▶ _Problem requirements_: From the data below, set down exactly the lines between the one holding "(capable : bool)" and the one holding "Z) (operation : string)", inclusive, and no others.

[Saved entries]
• • • • •
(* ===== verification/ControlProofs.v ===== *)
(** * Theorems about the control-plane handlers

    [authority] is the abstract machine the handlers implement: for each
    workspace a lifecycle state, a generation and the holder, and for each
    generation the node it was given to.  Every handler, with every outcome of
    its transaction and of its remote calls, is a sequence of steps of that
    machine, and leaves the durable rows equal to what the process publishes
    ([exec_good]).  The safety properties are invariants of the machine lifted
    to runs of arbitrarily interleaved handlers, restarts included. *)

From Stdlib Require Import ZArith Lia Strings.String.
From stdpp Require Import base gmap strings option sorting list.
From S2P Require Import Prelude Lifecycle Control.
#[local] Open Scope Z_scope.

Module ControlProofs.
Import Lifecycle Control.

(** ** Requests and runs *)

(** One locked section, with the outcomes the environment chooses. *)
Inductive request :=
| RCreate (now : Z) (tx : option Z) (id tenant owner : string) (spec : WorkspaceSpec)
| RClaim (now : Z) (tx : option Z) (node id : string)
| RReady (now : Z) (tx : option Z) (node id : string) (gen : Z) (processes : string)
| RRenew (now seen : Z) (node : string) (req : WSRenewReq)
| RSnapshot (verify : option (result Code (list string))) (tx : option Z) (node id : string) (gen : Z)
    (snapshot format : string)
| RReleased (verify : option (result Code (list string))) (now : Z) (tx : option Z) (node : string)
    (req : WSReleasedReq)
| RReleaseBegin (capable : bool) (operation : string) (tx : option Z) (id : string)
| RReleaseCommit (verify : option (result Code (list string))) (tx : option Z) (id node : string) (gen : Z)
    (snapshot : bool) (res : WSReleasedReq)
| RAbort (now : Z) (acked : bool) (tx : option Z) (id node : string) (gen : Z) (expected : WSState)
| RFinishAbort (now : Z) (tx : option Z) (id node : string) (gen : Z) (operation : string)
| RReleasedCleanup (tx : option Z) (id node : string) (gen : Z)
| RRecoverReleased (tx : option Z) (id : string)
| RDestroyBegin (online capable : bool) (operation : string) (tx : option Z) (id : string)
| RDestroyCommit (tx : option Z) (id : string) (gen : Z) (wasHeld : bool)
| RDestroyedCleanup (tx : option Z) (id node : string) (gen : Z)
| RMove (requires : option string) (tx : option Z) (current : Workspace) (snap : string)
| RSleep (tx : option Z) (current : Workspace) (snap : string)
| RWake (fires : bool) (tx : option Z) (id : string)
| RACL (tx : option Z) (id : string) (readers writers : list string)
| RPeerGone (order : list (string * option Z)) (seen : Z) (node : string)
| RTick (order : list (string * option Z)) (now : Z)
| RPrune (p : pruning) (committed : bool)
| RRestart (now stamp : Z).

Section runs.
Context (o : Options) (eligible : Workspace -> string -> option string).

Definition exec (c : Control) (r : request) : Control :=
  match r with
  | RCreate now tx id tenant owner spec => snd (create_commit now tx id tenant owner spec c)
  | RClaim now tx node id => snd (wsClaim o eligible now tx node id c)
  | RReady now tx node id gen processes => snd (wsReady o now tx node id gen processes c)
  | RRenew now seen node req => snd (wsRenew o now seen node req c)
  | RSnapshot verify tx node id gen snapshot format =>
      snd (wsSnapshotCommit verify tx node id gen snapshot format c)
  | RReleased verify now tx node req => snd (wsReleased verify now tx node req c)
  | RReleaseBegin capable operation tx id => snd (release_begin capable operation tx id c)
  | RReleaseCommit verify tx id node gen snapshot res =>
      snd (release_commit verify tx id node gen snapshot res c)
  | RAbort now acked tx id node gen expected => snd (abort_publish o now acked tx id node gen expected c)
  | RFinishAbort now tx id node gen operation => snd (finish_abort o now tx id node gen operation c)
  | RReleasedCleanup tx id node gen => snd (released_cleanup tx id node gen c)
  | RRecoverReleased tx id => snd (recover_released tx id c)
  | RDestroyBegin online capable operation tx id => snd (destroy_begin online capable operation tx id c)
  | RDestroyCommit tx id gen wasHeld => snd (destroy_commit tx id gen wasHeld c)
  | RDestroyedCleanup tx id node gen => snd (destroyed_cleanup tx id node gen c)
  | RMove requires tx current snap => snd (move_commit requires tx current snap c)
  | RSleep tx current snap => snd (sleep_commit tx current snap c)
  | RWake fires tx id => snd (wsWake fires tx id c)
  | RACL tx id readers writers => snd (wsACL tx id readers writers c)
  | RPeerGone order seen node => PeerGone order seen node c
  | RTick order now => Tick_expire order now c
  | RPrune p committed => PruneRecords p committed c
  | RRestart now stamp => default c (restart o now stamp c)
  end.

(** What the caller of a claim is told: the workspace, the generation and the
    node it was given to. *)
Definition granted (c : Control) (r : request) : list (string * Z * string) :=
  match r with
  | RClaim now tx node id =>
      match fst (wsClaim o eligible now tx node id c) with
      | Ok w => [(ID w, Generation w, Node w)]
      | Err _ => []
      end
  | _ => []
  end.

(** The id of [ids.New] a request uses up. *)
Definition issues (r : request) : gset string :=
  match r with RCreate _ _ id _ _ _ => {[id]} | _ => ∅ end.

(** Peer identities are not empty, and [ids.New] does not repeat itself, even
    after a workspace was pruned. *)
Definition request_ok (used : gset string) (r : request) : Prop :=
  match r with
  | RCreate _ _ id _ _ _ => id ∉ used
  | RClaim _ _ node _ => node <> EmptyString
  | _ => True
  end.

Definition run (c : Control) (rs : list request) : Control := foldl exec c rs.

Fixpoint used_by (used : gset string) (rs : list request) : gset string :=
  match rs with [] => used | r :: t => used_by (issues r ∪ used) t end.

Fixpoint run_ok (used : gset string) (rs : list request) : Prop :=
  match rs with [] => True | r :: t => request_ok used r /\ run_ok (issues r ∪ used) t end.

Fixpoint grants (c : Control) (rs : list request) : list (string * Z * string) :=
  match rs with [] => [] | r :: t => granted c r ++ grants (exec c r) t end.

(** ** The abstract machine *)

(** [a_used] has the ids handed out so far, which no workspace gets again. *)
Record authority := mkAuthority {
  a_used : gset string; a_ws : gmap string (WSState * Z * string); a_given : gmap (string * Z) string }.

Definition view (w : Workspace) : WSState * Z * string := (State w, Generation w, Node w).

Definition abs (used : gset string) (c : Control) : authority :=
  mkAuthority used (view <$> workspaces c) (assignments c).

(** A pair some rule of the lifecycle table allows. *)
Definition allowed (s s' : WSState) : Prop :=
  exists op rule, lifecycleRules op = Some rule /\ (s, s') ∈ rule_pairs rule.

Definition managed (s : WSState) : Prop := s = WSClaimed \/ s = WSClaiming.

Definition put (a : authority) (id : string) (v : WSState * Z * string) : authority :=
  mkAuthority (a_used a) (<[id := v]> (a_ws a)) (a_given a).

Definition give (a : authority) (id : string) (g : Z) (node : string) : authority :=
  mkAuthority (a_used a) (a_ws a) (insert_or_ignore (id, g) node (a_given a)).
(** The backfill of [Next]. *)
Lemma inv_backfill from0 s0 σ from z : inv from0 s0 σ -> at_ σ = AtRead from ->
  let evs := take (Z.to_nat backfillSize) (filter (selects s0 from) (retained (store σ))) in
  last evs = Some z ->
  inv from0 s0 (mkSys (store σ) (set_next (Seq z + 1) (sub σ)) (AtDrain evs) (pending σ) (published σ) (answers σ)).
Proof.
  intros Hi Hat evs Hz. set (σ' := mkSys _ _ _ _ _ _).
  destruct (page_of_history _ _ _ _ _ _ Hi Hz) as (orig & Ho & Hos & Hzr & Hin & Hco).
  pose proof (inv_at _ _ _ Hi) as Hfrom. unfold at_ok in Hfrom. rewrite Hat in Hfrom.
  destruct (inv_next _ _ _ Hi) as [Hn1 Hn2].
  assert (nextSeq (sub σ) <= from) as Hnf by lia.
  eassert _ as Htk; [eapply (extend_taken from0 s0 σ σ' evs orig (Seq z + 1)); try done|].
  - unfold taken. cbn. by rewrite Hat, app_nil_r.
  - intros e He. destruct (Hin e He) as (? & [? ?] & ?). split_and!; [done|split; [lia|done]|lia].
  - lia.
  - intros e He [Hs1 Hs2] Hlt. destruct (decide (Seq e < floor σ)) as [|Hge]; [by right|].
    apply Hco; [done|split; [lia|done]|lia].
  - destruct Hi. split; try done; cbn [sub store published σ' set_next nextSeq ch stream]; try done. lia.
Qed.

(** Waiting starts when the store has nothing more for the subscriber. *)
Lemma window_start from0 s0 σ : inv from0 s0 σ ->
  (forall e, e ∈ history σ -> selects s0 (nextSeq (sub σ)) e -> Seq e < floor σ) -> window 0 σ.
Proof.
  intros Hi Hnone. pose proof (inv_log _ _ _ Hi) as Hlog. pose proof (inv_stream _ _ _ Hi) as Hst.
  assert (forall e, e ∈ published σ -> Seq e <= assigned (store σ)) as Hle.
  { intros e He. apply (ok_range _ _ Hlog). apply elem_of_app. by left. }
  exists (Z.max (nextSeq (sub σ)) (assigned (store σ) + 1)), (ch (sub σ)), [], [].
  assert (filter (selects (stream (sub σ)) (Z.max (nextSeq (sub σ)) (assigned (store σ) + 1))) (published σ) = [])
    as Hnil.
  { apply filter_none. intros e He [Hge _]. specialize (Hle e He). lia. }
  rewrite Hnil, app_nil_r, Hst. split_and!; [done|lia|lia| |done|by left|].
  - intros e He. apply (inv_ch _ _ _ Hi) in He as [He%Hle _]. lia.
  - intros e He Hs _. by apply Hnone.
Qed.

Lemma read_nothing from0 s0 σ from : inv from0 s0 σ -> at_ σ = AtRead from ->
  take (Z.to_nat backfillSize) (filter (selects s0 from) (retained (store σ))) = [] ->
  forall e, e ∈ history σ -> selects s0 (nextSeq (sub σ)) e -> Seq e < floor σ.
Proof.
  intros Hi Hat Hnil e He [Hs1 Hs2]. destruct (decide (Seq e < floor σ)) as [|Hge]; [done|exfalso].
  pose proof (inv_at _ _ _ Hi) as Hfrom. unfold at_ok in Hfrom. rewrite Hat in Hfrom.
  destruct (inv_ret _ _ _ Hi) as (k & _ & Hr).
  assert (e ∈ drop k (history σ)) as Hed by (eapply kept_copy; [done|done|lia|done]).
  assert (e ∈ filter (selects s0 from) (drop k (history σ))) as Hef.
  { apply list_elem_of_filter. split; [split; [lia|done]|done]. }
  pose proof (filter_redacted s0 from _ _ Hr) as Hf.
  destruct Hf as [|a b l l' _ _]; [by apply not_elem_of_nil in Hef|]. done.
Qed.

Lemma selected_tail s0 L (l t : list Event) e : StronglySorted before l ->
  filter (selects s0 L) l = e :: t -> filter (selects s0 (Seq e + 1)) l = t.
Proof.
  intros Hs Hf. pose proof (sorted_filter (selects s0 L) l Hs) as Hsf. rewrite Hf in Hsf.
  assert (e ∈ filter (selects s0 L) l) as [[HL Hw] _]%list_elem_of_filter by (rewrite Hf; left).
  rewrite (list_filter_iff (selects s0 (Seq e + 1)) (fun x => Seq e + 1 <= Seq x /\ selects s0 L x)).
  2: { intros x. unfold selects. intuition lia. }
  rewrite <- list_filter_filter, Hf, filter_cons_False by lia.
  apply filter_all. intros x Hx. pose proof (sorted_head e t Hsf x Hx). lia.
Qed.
• • • • •
▶ _Output_:
| RReleaseBegin (capable : bool) (operation : string) (tx : option Z) (id : string)
| RReleaseCommit (verify : option (result Code (list string))) (tx : option Z) (id node : string) (gen : Z)
    (snapshot : bool) (res : WSReleasedReq)
| RAbort (now : Z) (acked : bool) (tx : option Z) (id node : string) (gen : Z) (expected : WSState)
| RFinishAbort (now : Z) (tx : option Z) (id node : string) (gen : Z) (operation : string)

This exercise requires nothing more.